* [PATCH] mm/vmalloc: request large order pages from buddy allocator
@ 2025-10-21 19:44 Vishal Moola (Oracle)
2025-10-21 21:24 ` Andrew Morton
2025-10-22 17:50 ` Uladzislau Rezki
0 siblings, 2 replies; 4+ messages in thread
From: Vishal Moola (Oracle) @ 2025-10-21 19:44 UTC (permalink / raw)
To: linux-mm, linux-kernel
Cc: Uladzislau Rezki, Andrew Morton, Vishal Moola (Oracle)
Sometimes, vm_area_alloc_pages() will want many pages from the buddy
allocator. Rather than making requests to the buddy allocator for at
most 100 pages at a time, we can eagerly request large order pages a
smaller number of times.
We still split the large order pages down to order-0 as the rest of the
vmalloc code (and some callers) depend on it. We still defer to the bulk
allocator and fallback path in case of order-0 pages or failure.
Running 1000 iterations of allocations on a small 4GB system finds:
1000 2mb allocations:
[Baseline] [This patch]
real 46.310s real 0m34.582
user 0.001s user 0.006s
sys 46.058s sys 0m34.365s
10000 200kb allocations:
[Baseline] [This patch]
real 56.104s real 0m43.696
user 0.001s user 0.003s
sys 55.375s sys 0m42.995s
Signed-off-by: Vishal Moola (Oracle) <vishal.moola@gmail.com>
-----
RFC:
https://lore.kernel.org/linux-mm/20251014182754.4329-1-vishal.moola@gmail.com/
Changes since rfc:
- Mask off NO_FAIL in large_gfp
- Mask off GFP_COMP in large_gfp
There was discussion about warning on and rejecting unsupported GFP
flags in vmalloc, I'll have a separate patch for that.
- Introduce nr_remaining variable to track total pages
- Calculate large order as (min(max_order, ilog2())

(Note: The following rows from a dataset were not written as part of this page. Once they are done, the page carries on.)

(** [processAlerts(emails, transactions, bankType)]: the outcome and the
    agent afterwards. A throw leaves the metrics as they were when it
    happened. *)
Definition processAlerts (table : gmap jsstring BankPatterns)
    (emails : list jsstring) (transactions : list Transaction)
    (bankType : jsstring) (a : agent) : clock (outcome (list MatchResult) * agent) :=
  do built <- build_alerts table emails 0 bankType;
  match built with
  | Throw => ret (Throw, a)
  | Ok alerts =>
      do looped <- match_alerts alerts transactions (metrics a) [];
      let '(r, m) := looped in
      match r with
      | Throw => ret (Throw, {| metrics := m; config := config a |})
      | Ok results =>
          let acc :=
            if (0 <? totalAlerts m)%nat
            then num_div (of_nat (matchedAlerts m)) (of_nat (totalAlerts m))
            else Num 0 in
          do now <- tick Date_now;
          ret (Ok results,
               {| metrics := {| totalAlerts := totalAlerts m;
                                matchedAlerts := matchedAlerts m;
                                accuracy := acc; lastRun := now |};
                  config := config a |})
      end
  end.
End Host.

End Agent.

(** [alert] has the given id and, field by field, what the extractor
    returned. *)
Definition alert_of (id : jsstring) (parsed : ParsedAlert) (alert : BankAlert)
    : Prop :=
  alert_id alert = id /\
  alert_timestamp alert = parsed_timestamp parsed /\
  alert_amount alert = parsed_amount parsed /\
  alert_currency alert = parsed_currency parsed /\
  alert_accountNumber alert = parsed_accountNumber parsed /\
  alert_description alert = parsed_description parsed /\
  alert_transactionType alert = parsed_transactionType parsed /\
  alert_rawEmail alert = parsed_rawEmail parsed /\
  alert_bank alert = parsed_bank parsed.

(** Text of ASCII code units, and what the language fixes of the host's
    [toLowerCase] on such text: [A] to [Z] become [a] to [z], unit by unit. *)
Definition ascii_text (s : jsstring) : Prop := Forall (fun c => (c < 128)%N) s.

Definition lowers_ascii (f : jsstring -> jsstring) : Prop :=
  forall s, ascii_text s -> f s = toLowerCase s.

(** ** Sample inputs *)

Definition sample_now : nat -> Z := fun k => (1700000000000 + Z.of_nat k)%Z.
Definition sample_parse : jsstring -> number := fun _ => NaN.
Definition sample_lower : jsstring -> jsstring := toLowerCase.

Definition sample_alert (amount : number) (account : jsstring) : BankAlert :=
  {| alert_id := str "alert-1";
     alert_timestamp := TDate (Num 1000);
     alert_amount := amount;
     alert_currency := str "NGN";
     alert_accountNumber := account;
     alert_description := str "Transfer to ACME Corp";
     alert_transactionType := credit;
     alert_rawEmail := str "Transfer to ACME Corp";
     alert_bank := str "gtbank" |}.

Definition sample_txn (amount : number) (account : jsstring) : Transaction :=
  {| txn_id := str "tx-001";
     txn_timestamp := TDate (Num 2000);
     txn_amount := amount;
     txn_currency := str "NGN";
     txn_accountNumber := account;
     txn_description := str "Transfer to ACME Ltd";
     txn_status := completed;
     txn_source := str "api" |}.

(** A batch, a candidate list and an agent to evaluate the statements
    on. *)
Definition sample_email : jsstring :=
  str "Amount: 1,250.50 on 15/10/2024 14:30:45 Account: ****1234 debit".

Definition sample_emails : list jsstring := [sample_email; str "hello"].

Definition sample_txns : list Transaction :=
  [sample_txn (Num 1250) (str "****1234"); sample_txn (Num 5) []].

Definition sample_agent : Agent.agent :=
  {| Agent.metrics := {| Agent.totalAlerts := 0; Agent.matchedAlerts := 0;
                         Agent.accuracy := Num 0; Agent.lastRun := Num 0 |};
     Agent.config := Agent.default_config |}.

(** * Properties *)

(** ** Numbers *)
Section NumberFacts.
Lemma Qsign_pos q : 0 < q -> Qsign q = Gt.
Proof. intros H. unfold Qsign. by apply Qgt_alt. Qed.

Lemma num_gtb_Num x y : num_gtb (Num x) (Num y) = true <-> y < x.
Proof.
  unfold num_gtb, num_ltb. rewrite Qlt_alt.
  destruct (y ?= x); split; congruence.
Qed.

Lemma num_leb_Num x y : num_leb (Num x) (Num y) = true <-> x <= y.
Proof. simpl. apply Qle_bool_iff. Qed.

Lemma num_geb_Num x y : num_geb (Num x) (Num y) = true <-> y <= x.
Proof. unfold num_geb. apply num_leb_Num. Qed.

Lemma of_nat_ratio (l d : nat) :
  (0 < l)%nat -> (d <= l)%nat ->
  exists q, num_div (num_sub (of_nat l) (of_nat d)) (of_nat l) = Num q /\
            0 <= q <= 1 /\
            q == (inject_Z (Z.of_nat l) - inject_Z (Z.of_nat d)) / inject_Z (Z.of_nat l).
Proof.
  intros Hl Hd. unfold of_nat. simpl.
  assert (Hpos : 0 < inject_Z (Z.of_nat l)).
  { change 0 with (inject_Z 0). rewrite <- Zlt_Qlt. lia. }
  assert (Hle : inject_Z (Z.of_nat d) <= inject_Z (Z.of_nat l)).
  { rewrite <- Zle_Qle. lia. }
  assert (Hd0 : 0 <= inject_Z (Z.of_nat d)).
  { change 0 with (inject_Z 0). rewrite <- Zle_Qle. lia. }
  rewrite (Qsign_pos _ Hpos). eexists. split; [reflexivity|]. split; [split|].
  - apply Qle_shift_div_l; [done|]. lra.
  - apply Qle_shift_div_r; [done|]. lra.
  - unfold Qminus. reflexivity.
Qed.
End NumberFacts.

(** ** The distance loops *)

Section WagnerFischer.
Local Open Scope nat_scope.
Variables s1 s2 : jsstring.
Local Abbreviation D := (wagner_fischer s1 s2).

Lemma wf_step (i j : nat) :
  D (S i) (S j) =
  Nat.min (Nat.min (D i (S j) + 1) (D (S i) j + 1))
          (D i j + substitution_cost s1 s2 i j).
Proof. reflexivity. Qed.

Lemma wf_col0 (i : nat) : D i 0 = i.
Proof. by destruct i. Qed.

Lemma wf_cost_le (i j : nat) : substitution_cost s1 s2 i j <= 1.
Proof. unfold substitution_cost. case_bool_decide; lia. Qed.

Lemma wf_right (i j : nat) : D i (S j) <= D i j + 1.
Proof. destruct i; [simpl; lia|]. rewrite wf_step. lia. Qed.

Lemma wf_down (i j : nat) : D (S i) j <= D i j + 1.
Proof. destruct j; [rewrite !wf_col0; lia|]. rewrite wf_step. lia. Qed.

Lemma wf_up (i j : nat) : D i j <= D (S i) j + 1.
Proof.
  induction j as [|j IH]; [rewrite !wf_col0; lia|].
  rewrite wf_step. pose proof (wf_right i j). lia.
Qed.

Lemma wf_left (i j : nat) : D i j <= D i (S j) + 1.
Proof.
  induction i as [|i IH]; [simpl; lia|].
  rewrite wf_step. pose proof (wf_down i j). lia.
Qed.

Lemma wf_equal (i j : nat) :
  s1 !! i = s2 !! j -> D (S i) (S j) = D i j.
Proof.
  intros E. rewrite wf_step. unfold substitution_cost.
  rewrite bool_decide_eq_true_2 by done.
  pose proof (wf_left i j). pose proof (wf_up i j). lia.
Qed.

Lemma wf_differ (i j : nat) :
  s1 !! i <> s2 !! j ->
  D (S i) (S j) = Nat.min (Nat.min (D i j) (D (S i) j)) (D i (S j)) + 1.
Proof.
  intros E. rewrite wf_step. unfold substitution_cost.
  rewrite bool_decide_eq_false_2 by done. lia.
Qed.

Lemma wf_le_max (i j : nat) : D i j <= Nat.max i j.
Proof.
  revert j. induction i as [|i IH]; intros j; [simpl; lia|].
  induction j as [|j IHj]; [rewrite wf_col0; lia|].
  rewrite wf_step. pose proof (IH j). pose proof (wf_cost_le i j). lia.
Qed.
End WagnerFischer.

Lemma wf_sym (s1 s2 : jsstring) (i j : nat) :
  wagner_fischer s1 s2 i j = wagner_fischer s2 s1 j i.
Proof.
  revert j. induction i as [|i IH]; intros j.
  - by rewrite wf_col0.
  - induction j as [|j IHj]; [by rewrite wf_col0|].
    rewrite !wf_step, IHj, !IH. unfold substitution_cost.
    destruct (decide (s1 !! i = s2 !! j)) as [E|E].
    + rewrite !bool_decide_eq_true_2 by done. lia.
    + rewrite !bool_decide_eq_false_2 by done. lia.
Qed.

Lemma levenshtein_sym (s1 s2 : jsstring) : levenshtein s1 s2 = levenshtein s2 s1.
Proof. apply wf_sym. Qed.

Section DistanceLoops.
Local Open Scope nat_scope.
Variables s1 s2 : jsstring.
Local Abbreviation D := (wagner_fischer s1 s2).
Local Abbreviation row_holds := (row_holds s1 s2).
Local Abbreviation inner_holds := (inner_holds s1 s2).

Lemma first_row_loop (n j0 : nat) (costs : list nat) (lv : nat) :
  length costs = j0 ->
  foldl (inner_body s1 s2 0) (costs, lv) (seq j0 n) = (costs ++ seq j0 n, lv).
Proof.
  revert j0 costs. induction n as [|n IH]; intros j0 costs Hlen; simpl.
  - by rewrite app_nil_r.
  - unfold array_set. rewrite bool_decide_eq_false_2 by lia.
    rewrite IH by (rewrite length_app; simpl; lia).
    by rewrite <- app_assoc.
Qed.

Lemma first_row : row_holds 0 (outer_body s1 s2 [] 0).
Proof.
  unfold outer_body. rewrite first_row_loop by done. simpl. split.
  - simpl. by rewrite length_seq.
  - intros j Hj. change (0 :: seq 1 (length s2)) with (seq 0 (S (length s2))).
    by rewrite lookup_seq_lt by lia.
Qed.

Lemma array_get_lookup (costs : list nat) (j v : nat) :
  costs !! j = Some v -> array_get costs j = v.
Proof. unfold array_get. by intros ->. Qed.

Lemma inner_step (i j : nat) (st : list nat * nat) :
  1 <= i -> j <= length s2 ->
  inner_holds i j st -> inner_holds i (S j) (inner_body s1 s2 i st j).
Proof.
  intros Hi Hj. destruct st as [costs lv]. intros (Hlen & Hnew & Hold & Hlv).
  cbn [fst snd] in *. unfold inner_body.
  destruct (Nat.eqb_spec i 0) as [->|_]; [lia|].
  destruct (Nat.ltb_spec 0 j) as [Hpos|Hz].
  - destruct i as [|i]; [lia|]. destruct j as [|j]; [lia|].
    replace (S i - 1) with i in * by lia. replace (S j - 1) with j in * by lia.
    rewrite (array_get_lookup costs j (D i j)) by (apply Hold; lia).
    rewrite (array_get_lookup costs (S j) (D i (S j))) by (apply Hold; lia).
    unfold array_set. rewrite bool_decide_eq_true_2 by lia.
    repeat split; cbn [fst snd].
    + by rewrite length_insert.
    + intros k Hk. destruct (decide (k = j)) as [->|Hne].
      * rewrite list_lookup_insert_eq by lia. by rewrite Hlv.
      * rewrite list_lookup_insert_ne by lia. apply Hnew. lia.
    + intros k Hk Hm. rewrite list_lookup_insert_ne by lia.
      replace (S i - 1) with i by lia. apply Hold; lia.
    + replace (S (S j) - 1) with (S j) by lia. rewrite Hlv.
      case_bool_decide as E.
      * by rewrite wf_differ.
      * rewrite wf_equal; [done|]. by destruct (decide (s1 !! i = s2 !! j)).
  - assert (j = 0) as -> by lia.
    repeat split; cbn [fst snd]; auto; try lia.
    intros k Hk Hm. apply Hold; lia.
Qed.

Lemma inner_loop (i n j : nat) (st : list nat * nat) :
  1 <= i -> j + n <= S (length s2) ->
  inner_holds i j st ->
  inner_holds i (j + n) (foldl (inner_body s1 s2 i) st (seq j n)).
Proof.
  intros Hi. revert j st. induction n as [|n IH]; intros j st Hn Hinv; simpl.
  - by rewrite Nat.add_0_r.
  - replace (j + S n) with (S j + n) by lia.
    apply IH; [lia|]. apply inner_step; [done|lia|done].
Qed.

Lemma outer_step (i : nat) (costs : list nat) :
  1 <= i -> row_holds (i - 1) costs -> row_holds i (outer_body s1 s2 costs i).
Proof.
  intros Hi [Hlen Hrow]. unfold outer_body.
  assert (inner_holds i 0 (costs, i)) as H0.
  { repeat split; simpl; auto; try lia. by rewrite wf_col0. }
  apply (inner_loop i (S (length s2)) 0 _ Hi) in H0; [|lia].
  destruct (foldl _ _ _) as [costs' lv].
  destruct H0 as (Hlen' & Hnew & Hold & Hlv).
  simpl in *. destruct (Nat.ltb_spec 0 i); [|lia].
  unfold array_set. rewrite bool_decide_eq_true_2 by lia. split.
  - by rewrite length_insert.
  - intros j Hj. destruct (decide (j = length s2)) as [->|Hne].
    + rewrite list_lookup_insert_eq by lia. rewrite Hlv. do 2 f_equal. lia.
    + rewrite list_lookup_insert_ne by done. apply Hnew. lia.
Qed.

Lemma outer_loop (n i : nat) (costs : list nat) :
  1 <= i -> row_holds (i - 1) costs ->
  row_holds (i + n - 1) (foldl (outer_body s1 s2) costs (seq i n)).
Proof.
  revert i costs. induction n as [|n IH]; intros i costs Hi Hrow; simpl.
  - by rewrite Nat.add_0_r.
  - replace (i + S n - 1) with (S i + n - 1) by lia.
    apply IH; [lia|]. simpl. rewrite Nat.sub_0_r.
    apply outer_step; done.
Qed.

(** The loops compute the distance of the specification. *)
Lemma levenshteinDistance_correct : levenshteinDistance s1 s2 = levenshtein s1 s2.
Proof.
  unfold levenshteinDistance, levenshtein. simpl.
  pose proof (outer_loop (length s1) 1 (outer_body s1 s2 [] 0) ltac:(lia) first_row)
    as [_ H].
  apply array_get_lookup. rewrite H by lia. do 2 f_equal. lia.
Qed.
End DistanceLoops.

Lemma levenshteinDistance_le_max (s1 s2 : jsstring) :
  (levenshteinDistance s1 s2 <= Nat.max (length s1) (length s2))%nat.
Proof. rewrite levenshteinDistance_correct. apply wf_le_max. Qed.

(** ** Similarity *)

Lemma calculateSimilarity_range (String_toLowerCase : jsstring -> jsstring)
    (a b : jsstring) :
  exists q, calculateSimilarity String_toLowerCase a b = Num q /\ 0 <= q <= 1.
Proof.
  unfold calculateSimilarity.
  set (s1 := trim (String_toLowerCase a)).
  set (s2 := trim (String_toLowerCase b)).
  destruct (jsstring_eqb s1 s2); [exists 1; split; [done|lra]|].
  destruct (Nat.eqb_spec (length s1) 0) as [|H1]; simpl;
    [exists 0; split; [done|lra]|].
  destruct (Nat.eqb_spec (length s2) 0) as [|H2]; simpl;
    [exists 0; split; [done|lra]|].
  destruct (Nat.ltb_spec (length s2) (length s1)) as [Hlt|Hge].
  - pose proof (levenshteinDistance_le_max s2 s1) as Hd.
    destruct (of_nat_ratio (length s1) (levenshteinDistance s2 s1))
      as (q & Hq & Hr & _); [lia|lia|]. by exists q.
  - pose proof (levenshteinDistance_le_max s1 s2) as Hd.
    destruct (of_nat_ratio (length s2) (levenshteinDistance s1 s2))
      as (q & Hq & Hr & _); [lia|lia|]. by exists q.
Qed.

Lemma calculateSimilarity_refl (String_toLowerCase : jsstring -> jsstring)
    (s : jsstring) :
  calculateSimilarity String_toLowerCase s s = Num 1.
Proof.
  unfold calculateSimilarity, jsstring_eqb.
  by rewrite bool_decide_eq_true_2.
Qed.

(** ** The confidence sum *)

Lemma score_value (am ac tm : bool) (s : Q) :
  exists c, score am ac tm (Num s) = Num c /\
            c == weight am 0.4 + weight ac 0.3 + weight tm 0.2 + s * 0.1.
Proof.
  destruct am, ac, tm; simpl; eexists; (split; [reflexivity|]);
    unfold weight; ring.
Qed.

- Attempt lower orders on failure before falling back to original path
- Drop unnecessary fallback comment change
---
mm/vmalloc.c | 36 ++++++++++++++++++++++++++++++++++++
1 file changed, 36 insertions(+)
diff --git a/mm/vmalloc.c b/mm/vmalloc.c
index adde450ddf5e..0832f944544c 100644
--- a/mm/vmalloc.c
+++ b/mm/vmalloc.c
@@ -3619,8 +3619,44 @@ vm_area_alloc_pages(gfp_t gfp, int nid,
unsigned int order, unsigned int nr_pages, struct page **pages)
{
unsigned int nr_allocated = 0;
+ unsigned int nr_remaining = nr_pages;
+ unsigned int max_attempt_order = MAX_PAGE_ORDER;
struct page *page;
int i;
+ gfp_t large_gfp = (gfp &
+ ~(__GFP_DIRECT_RECLAIM | __GFP_NOFAIL | __GFP_COMP))
+ | __GFP_NOWARN;
+ unsigned int large_order = ilog2(nr_remaining);
+
+ large_order = min(max_attempt_order, large_order);
+
+ /*
+ * Initially, attempt to have the page allocator give us large order
+ * pages. Do not attempt allocating smaller than order chunks since
+ * __vmap_pages_range() expects physically contigous pages of exactly
+ * order long chunks.
+ */
+ while (large_order > order && nr_remaining) {
+ if (nid == NUMA_NO_NODE)
+ page = alloc_pages_noprof(large_gfp, large_order);
+ else
+ page = alloc_pages_node_noprof(nid, large_gfp, large_order);
+
+ if (unlikely(!page)) {
+ max_attempt_order = --large_order;
+ continue;
+ }
+
+ split_page(page, large_order);
+ for (i = 0; i < (1U << large_order); i++)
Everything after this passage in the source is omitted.